Just as his sense of detachment in the making process relates to the psychological roots of his personality, Cézanne’s evolution would not have occurred without Courbet’s “materialism,” at least by the 1860s. At which time, according to Paul Galvez, “[it] took on a completely different character. The landscapes are less concerned with the effect of changing systems of production on the subject matter of art than on the basic process at the heart of painterly labor itself: the transformation of the raw materials into an image.” In this essential book, Galvez provides a lucent, original analysis adding to previous scholarships, elevating our better comprehension of Courbet’s painted landscapes of mostly grottoes, riverbeds, and seascapes. All were perceived experiences in painting a particular site that are at once temporal and physical, as Galvez again wrote, “virtually moving forward in space but conceptually backward in time.”
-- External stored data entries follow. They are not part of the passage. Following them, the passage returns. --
(* ===== verification/ThreadToy.v ===== *)
(** An allocator and an address space side by side: each works on its own half of
    the state, so that they keep their promises and stay out of each other's
    way. *)
From S2P Require Import Prelude Cspacepath Interfaces Objects Vka VspaceTables Vspace VspaceApi VspaceStack.
From S2P Require Import Simple Threads ThreadHolds.

Section pair.
Context {U X : Type}.

Definition on_left {A : Type} (m : M U A) : M (U * X) A :=
  fun '(u, x) => res_bind (m u) (fun '(a, u') => Ok (a, (u', x))).
Definition on_right {A : Type} (m : M X A) : M (U * X) A :=
  fun '(u, x) => res_bind (m x) (fun '(a, x') => Ok (a, (u, x'))).

Lemma on_left_ok {A} (m : M U A) (u u' : U) (x : X) (a : A) : m u = Ok (a, u') -> on_left m (u, x) = Ok (a, (u', x)).
Proof. intros H. unfold on_left. by rewrite H. Qed.
Lemma on_right_ok {A} (m : M X A) (u : U) (x x' : X) (a : A) : m x = Ok (a, x') -> on_right m (u, x) = Ok (a, (u, x')).
Proof. intros H. unfold on_right. by rewrite H. Qed.

Lemma on_left_keeps {A Y} (m : M U A) (f : X -> Y) : keeps (fun w : U * X => f w.2) (on_left m).
Proof. intros [u x] a [u' x']. unfold on_left. destruct (m u) as [[]|]; [|done]. by intros [= _ _ ->]. Qed.
Lemma on_right_keeps {A Y} (m : M X A) (f : U -> Y) : keeps (fun w : U * X => f w.1) (on_right m).
Proof. intros [u x] a [u' x']. unfold on_right. destruct (m x) as [[]|]; [|done]. by intros [= _ -> _]. Qed.

#[export] Instance pair_kernel `{KO : !KernelOps U} : KernelOps (U * X) := {|
  seL4_CNode_Delete a b c := on_left (seL4_CNode_Delete a b c);
  seL4_CNode_Move a b c d e f := on_left (seL4_CNode_Move a b c d e f);
  seL4_Untyped_Retype a b c d e f g h := on_left (seL4_Untyped_Retype a b c d e f g h)
|}.

Definition left_vka (k : vka_t U) : vka_t (U * X) := {|
  cspace_alloc := on_left <$> cspace_alloc k;
  cspace_make_path := (fun f s => on_left (f s)) <$> cspace_make_path k;
  utspace_alloc := (fun f p t s => on_left (f p t s)) <$> utspace_alloc k;
  utspace_alloc_maybe_device := (fun f p t s d => on_left (f p t s d)) <$> utspace_alloc_maybe_device k;
  utspace_alloc_at := (fun f p t s a => on_left (f p t s a)) <$> utspace_alloc_at k;
  cspace_free := (fun f s => on_left (f s)) <$> cspace_free k;
  utspace_free := (fun f t s c => on_left (f t s c)) <$> utspace_free k;
  utspace_paddr := (fun f c t s => on_left (f c t s)) <$> utspace_paddr k
|}.

(** The allocator pages are given back to does not matter to the right half. *)
Definition right_choice (c : vka_choice (U * X)) : vka_choice X :=
  match c with VSPACE_FREE => VSPACE_FREE | _ => VSPACE_PRESERVE end.

Definition right_vspace (v : vspace_t X) : vspace_t (U * X) := {|
  data := data v;
  new_pages := (fun f r n b => on_right (f r n b)) <$> new_pages v;
  map_pages := None;
  new_pages_at_vaddr := (fun f a n b r d => on_right (f a n b r d)) <$> new_pages_at_vaddr v;
  map_pages_at_vaddr := None;
  deferred_rights_map_pages_at_vaddr := None;
  unmap_pages := (fun f a n b c => on_right (f a n b (right_choice c))) <$> unmap_pages v;
  tear_down := None;
  reserve_range_aligned := (fun f n b r c => on_right (f n b r c)) <$> reserve_range_aligned v;
  reserve_range_at := None;
  reserve_deferred_rights_range_at := None;
  free_reservation := (fun f r => on_right (f r)) <$> free_reservation v;
  free_reservation_by_vaddr := (fun f a => on_right (f a)) <$> free_reservation_by_vaddr v;
  get_cap := (fun f a => on_right (f a)) <$> get_cap v;
  get_root := on_right <$> get_root v;
  get_cookie := None;
  share_mem_at_vaddr := None;
  allocated_object := None
|}.

#[export] Program Instance left_accounting `{KO : !KernelOps U} (k : vka_t U) `{VK : !VkaAccounting U k} :
  VkaAccounting (U * X) (left_vka k) := {| live_slots w := live_slots w.1; live_cookies w := live_cookies w.1 |}.
Next Obligation.
  intros KO k VK. destruct acct_cspace_alloc as (f & Hf & H). cbn. rewrite Hf. eexists. split; [reflexivity|].
  intros [u x]. destruct (H u) as (e & r & u' & He & Hrest). exists e, r, (u', x). by rewrite (on_left_ok _ _ _ x _ He).
Qed.
Next Obligation.
  intros KO k VK. destruct acct_make_path as (f & Hf & H). cbn. rewrite Hf. eexists. split; [reflexivity|].
  intros s [u x]. destruct (H s u) as (p & He & Hp). exists p. by rewrite (on_left_ok _ _ _ x _ He).
Qed.
Next Obligation.
  intros KO k VK. destruct acct_maybe_device as (f & Hf & H). cbn. rewrite Hf. eexists. split; [reflexivity|].
  intros p t s d [u x]. destruct (H p t s d u) as (e & r & u' & He & Hrest). exists e, r, (u', x).
  by rewrite (on_left_ok _ _ _ x _ He).
Qed.
Next Obligation.
  intros KO k VK. destruct acct_alloc_at as (f & Hf & H). cbn. rewrite Hf. eexists. split; [reflexivity|].
  intros p t s a [u x]. destruct (H p t s a u) as (e & r & u' & He & Hrest). exists e, r, (u', x).
  by rewrite (on_left_ok _ _ _ x _ He).
Qed.
Next Obligation.
  intros KO k VK. destruct acct_cspace_free as (f & Hf & H). cbn. rewrite Hf. eexists. split; [reflexivity|].
  intros s [u x] Hs. destruct (H s u Hs) as (u' & He & Hrest). exists (u', x). by rewrite (on_left_ok _ _ _ x _ He).
Qed.
Next Obligation.
  intros KO k VK. destruct acct_utspace_free as (f & Hf & H). cbn. rewrite Hf. eexists. split; [reflexivity|].
  intros t s c [u x] Hs. destruct (H t s c u Hs) as (u' & He & Hrest). exists (u', x).
  by rewrite (on_left_ok _ _ _ x _ He).
Qed.
Next Obligation.
  intros KO k VK a b c [u x]. destruct (acct_delete a b c u) as (e & u' & He & Hrest). exists e, (u', x).
  change (seL4_CNode_Delete a b c (u, x)) with (on_left (seL4_CNode_Delete a b c) (u, x)). by rewrite (on_left_ok _ _ _ x _ He).
Qed.

#[export] Program Instance right_accounting {seL4 : SeL4Constants} (v : vspace_t X) `{VA : !VspaceAccounting X v} :
  VspaceAccounting (U * X) (right_vspace v) := {| held_pages w := held_pages w.2; held_ranges w := held_ranges w.2 |}.
Next Obligation.
  intros S v VA. destruct acct_new_pages as (f & Hf & H). cbn. rewrite Hf. eexists. split; [reflexivity|].
  intros r n [u x] Hn. destruct (H r n x Hn) as (a & x' & He & Hrest). exists a, (u, x'). by rewrite (on_right_ok _ u _ _ _ He).
Qed.
Next Obligation.
  intros S v VA. destruct acct_reserve as (f & Hf & H). cbn. rewrite Hf. eexists. split; [reflexivity|].
  intros n r c [u x] Hn. destruct (H n r c x Hn) as (h & a & x' & He & Hrest). exists h, a, (u, x').
  by rewrite (on_right_ok _ u _ _ _ He).
Qed.
Next Obligation.
  intros S v VA. destruct acct_new_pages_at as (f & Hf & H). cbn. rewrite Hf. eexists. split; [reflexivity|].
  intros a n r d s e [u x] H1 H2 H3 H4 H5. destruct (H a n r d s e x H1 H2 H3 H4 H5) as (err & x' & He & Hrest).
  exists err, (u, x'). by rewrite (on_right_ok _ u _ _ _ He).
Qed.
Next Obligation.
  intros S v VA. destruct acct_unmap as (f & Hf & H). cbn. rewrite Hf. eexists. split; [reflexivity|].
  intros a n [u x] Hp. destruct (H a n x Hp) as (x' & He & Hrest). exists (u, x').
  cbn [right_choice]. by rewrite (on_right_ok _ u _ _ _ He).
Qed.
Next Obligation.
  intros S v VA. destruct acct_free_reservation as (f & Hf & H). cbn. rewrite Hf. eexists. split; [reflexivity|].
  intros r [u x] Hr. destruct (H r x Hr) as (x' & He & Hrest). exists (u, x'). by rewrite (on_right_ok _ u _ _ _ He).
Qed.
Next Obligation.
  intros S v VA. destruct acct_free_by_vaddr as (f & Hf & H). cbn. rewrite Hf. eexists. split; [reflexivity|].
  intros a r s e [u x] H1 H2 H3. destruct (H a r s e x H1 H2 H3) as (x' & He & Hrest). exists (u, x').
  by rewrite (on_right_ok _ u _ _ _ He).
Qed.
Next Obligation.
  intros S v VA. destruct acct_get_cap as (f & Hf & H). cbn. rewrite Hf. eexists. split; [reflexivity|].
  intros a [u x]. destruct (H a x) as (c & He). exists c. by rewrite (on_right_ok _ u _ _ _ He).
Qed.
Next Obligation.
  intros S v VA. destruct acct_get_root as (f & Hf & H). cbn. rewrite Hf. eexists. split; [reflexivity|].
  intros [u x]. destruct (H x) as (c & He). exists c. by rewrite (on_right_ok _ u _ _ _ He).
Qed.

#[export] Instance pair_apart `{KO : !KernelOps U} {seL4 : SeL4Constants} (k : vka_t U) `{VK : !VkaAccounting U k}
    (v : vspace_t X) `{VA : !VspaceAccounting X v} : Apart (left_vka k) (right_vspace v).
Proof.
  split; cbn; [intros f Hf; apply fmap_Some in Hf as (g & _ & ->); intros; by apply (on_left_keeps _ (spaces_of v))..| | | | | | |].
  { intros a b c. by apply (on_left_keeps _ (spaces_of v)). }
  all: intros f Hf; apply fmap_Some in Hf as (g & _ & ->); intros; by apply (on_right_keeps _ (objects_of k)).
Qed.

End pair.

(** ** A register set, the constants of an x86_64 build, and kernels *)

Record toy_regs : Type := ToyRegs {
  t_rsp : Z; t_rip : Z; t_rbx : Z; t_rcx : Z; t_rdx : Z; t_rdi : Z; t_rsi : Z
}.

#[export] Instance toy_contexts : UserContexts := {|
  seL4_UserContext := toy_regs; zero_context := ToyRegs 0 0 0 0 0 0 0;
  rsp := t_rsp; rip := t_rip; rbx := t_rbx;
  set_rsp x r := ToyRegs x (t_rip r) (t_rbx r) (t_rcx r) (t_rdx r) (t_rdi r) (t_rsi r);
  set_rip x r := ToyRegs (t_rsp r) x (t_rbx r) (t_rcx r) (t_rdx r) (t_rdi r) (t_rsi r);
  set_rcx x r := ToyRegs (t_rsp r) (t_rip r) (t_rbx r) x (t_rdx r) (t_rdi r) (t_rsi r);
  set_rdx x r := ToyRegs (t_rsp r) (t_rip r) (t_rbx r) (t_rcx r) x (t_rdi r) (t_rsi r);
  set_rdi x r := ToyRegs (t_rsp r) (t_rip r) (t_rbx r) (t_rcx r) (t_rdx r) x (t_rsi r);
  set_rsi x r := ToyRegs (t_rsp r) (t_rip r) (t_rbx r) (t_rcx r) (t_rdx r) (t_rdi r) x
|}.

#[export] Instance toy_thread_constants : ThreadConstants := {|
  seL4_NilData := 0; seL4_CNode_CapData_new guard size := size; ENOSYS := 38;
  CONFIG_SEL4UTILS_STACK_SIZE := 65536; CONFIG_BOOT_THREAD_TIME_SLICE := 5; US_IN_MS := 1000;
  CONFIG_MAX_NUM_NODES := 1; CONFIG_SYSENTER := false; CONFIG_SYSCALL := true; CONFIG_HUGE_PAGE := false;
  STACK_CALL_ALIGNMENT_BITS := 4; STACK_CALL_ALIGNMENT := 16; IS_ALIGNED x b := x mod 2 ^ b =? 0
|}.

(** A kernel whose calls succeed, but for the errors it is given for the
    scheduling context and the controlled priority. *)
Definition toy_thread_kernel {W : Type} (sched mcp : Z) : ThreadKernel W := {|
  seL4_TCB_Configure _ _ _ _ _ _ _ _ := ret 0;
  seL4_TCB_SetSpace _ _ _ _ _ _ := ret 0;
  seL4_TCB_SetIPCBuffer _ _ _ := ret 0;
  seL4_TCB_SetTimeoutEndpoint _ _ := ret 0;
  seL4_SchedContext_Bind _ _ := ret 0;
  seL4_SchedControl_Configure _ _ _ _ _ _ := ret sched;
  seL4_TCB_SetMCPriority _ _ _ := ret mcp;
  seL4_TCB_SetPriority _ _ _ := ret 0;
  seL4_TCB_SetAffinity _ _ := ret 0;
  seL4_TCB_WriteRegisters _ _ _ _ := ret 0;
  seL4_TCB_ReadRegisters _ _ _ r := ret (0, r);
  seL4_TCB_SetTLSBase _ _ := ret 0;
  seL4_TCB_Resume _ := ret 0;
  seL4_TCB_Suspend _ := ret 0;
  sel4runtime_get_tls_size := ret 600;
  sel4runtime_write_tls_image a := ret (a + 64);
  sel4runtime_set_ipc_buffer _ _ := ret tt
|}.

(** A machine with memory and the registers of one thread. *)
Record machine : Type := Machine { m_memory : Z -> Z; m_regs : toy_regs; m_break : Z }.

#[export] Instance machine_kernel : ThreadKernel machine :=
  let K := toy_thread_kernel 0 0 in {|
  seL4_TCB_Configure := @seL4_TCB_Configure _ _ K;
  seL4_TCB_SetSpace := @seL4_TCB_SetSpace _ _ K;
  seL4_TCB_SetIPCBuffer := @seL4_TCB_SetIPCBuffer _ _ K;
  seL4_TCB_SetTimeoutEndpoint := @seL4_TCB_SetTimeoutEndpoint _ _ K;
  seL4_SchedContext_Bind := @seL4_SchedContext_Bind _ _ K;
  seL4_SchedControl_Configure := @seL4_SchedControl_Configure _ _ K;
  seL4_TCB_SetMCPriority := @seL4_TCB_SetMCPriority _ _ K;
  seL4_TCB_SetPriority := @seL4_TCB_SetPriority _ _ K;
  seL4_TCB_SetAffinity := @seL4_TCB_SetAffinity _ _ K;
  seL4_TCB_WriteRegisters _ _ _ r m := Ok (0, Machine (m_memory m) r (m_break m));
  seL4_TCB_ReadRegisters _ _ _ _ m := Ok (0, m_regs m, m);
  seL4_TCB_SetTLSBase := @seL4_TCB_SetTLSBase _ _ K;
  seL4_TCB_Resume := @seL4_TCB_Resume _ _ K;
  seL4_TCB_Suspend := @seL4_TCB_Suspend _ _ K;
  sel4runtime_get_tls_size := @sel4runtime_get_tls_size _ _ K;
  sel4runtime_write_tls_image := @sel4runtime_write_tls_image _ _ K;
  sel4runtime_set_ipc_buffer := @sel4runtime_set_ipc_buffer _ _ K
|}.

#[export] Instance machine_malloc : Malloc machine := {|
  malloc n m := Ok (m_break m, Machine (m_memory m) (m_regs m) (m_break m + n));
  free p := ret tt
|}.

Definition set_m_memory (f : Z -> Z) (m : machine) : machine := Machine f (m_regs m) (m_break m).
Definition toy_tcb : vka_object_t := VkaObject 20 21 1 11.
Definition toy_thread : sel4utils_thread_t :=
  Thread toy_tcb no_object 131072 131072 16 5 40960 false false no_object.
Definition machine_regs (t : Z) (m : machine) : seL4_UserContext := m_regs m.
Definition toy_thread_at (p : Z) (m : machine) : sel4utils_thread_t := toy_thread.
Giving Courbet’s love of the physical substance of nature, from the up-close, hidden places to the vast open spaces, Galvez, perhaps, more than any previous writer, has single-handedly focused on the painter’s most celebrated palette-knife technique and how the various paint applications relate to the four chapters: “Bags of Paint in Glassy Skins”; “When Landscape Became Language”; “Milk of the Sea”; and “Cut with a Palette Knife.” All of which, I should add, correlate with the author’s own summary of the five arguments on Courbet’s previous literature: “The landscapes have no subject”; “The landscapes embody an ideal”; “The landscapes are about paint itself”; “The landscapes are naturalized myth”; “The landscapes are bodies”. In conclusion “Coda: Anti-Impressionism”, Galvez reminds us, Courbet, for having engaged in the sciences of linguistics, archeology, and geology, came to have discovered a new pictorial invention from which oil pigments, brush, and palette knife were his technical wonderment in re-creating material substances as profound responses to nature. Courbet was a materialist par excellence to whom without the dexterity of his palette knife the eloquent networks of paint applications with spatulas, palette knives of wide varieties of the likes from Willem de Kooning, Joan Mitchell, Nicolas de Staël to Pierre Soulages, Cecily Brown, among others, would not be possible. This is a book, written with respectful scholarship, deep meditation on the subject that resulted in accumulative power of new insights for all readers, especially for painters, and those who are admirers of Courbet and lovers of painting culture.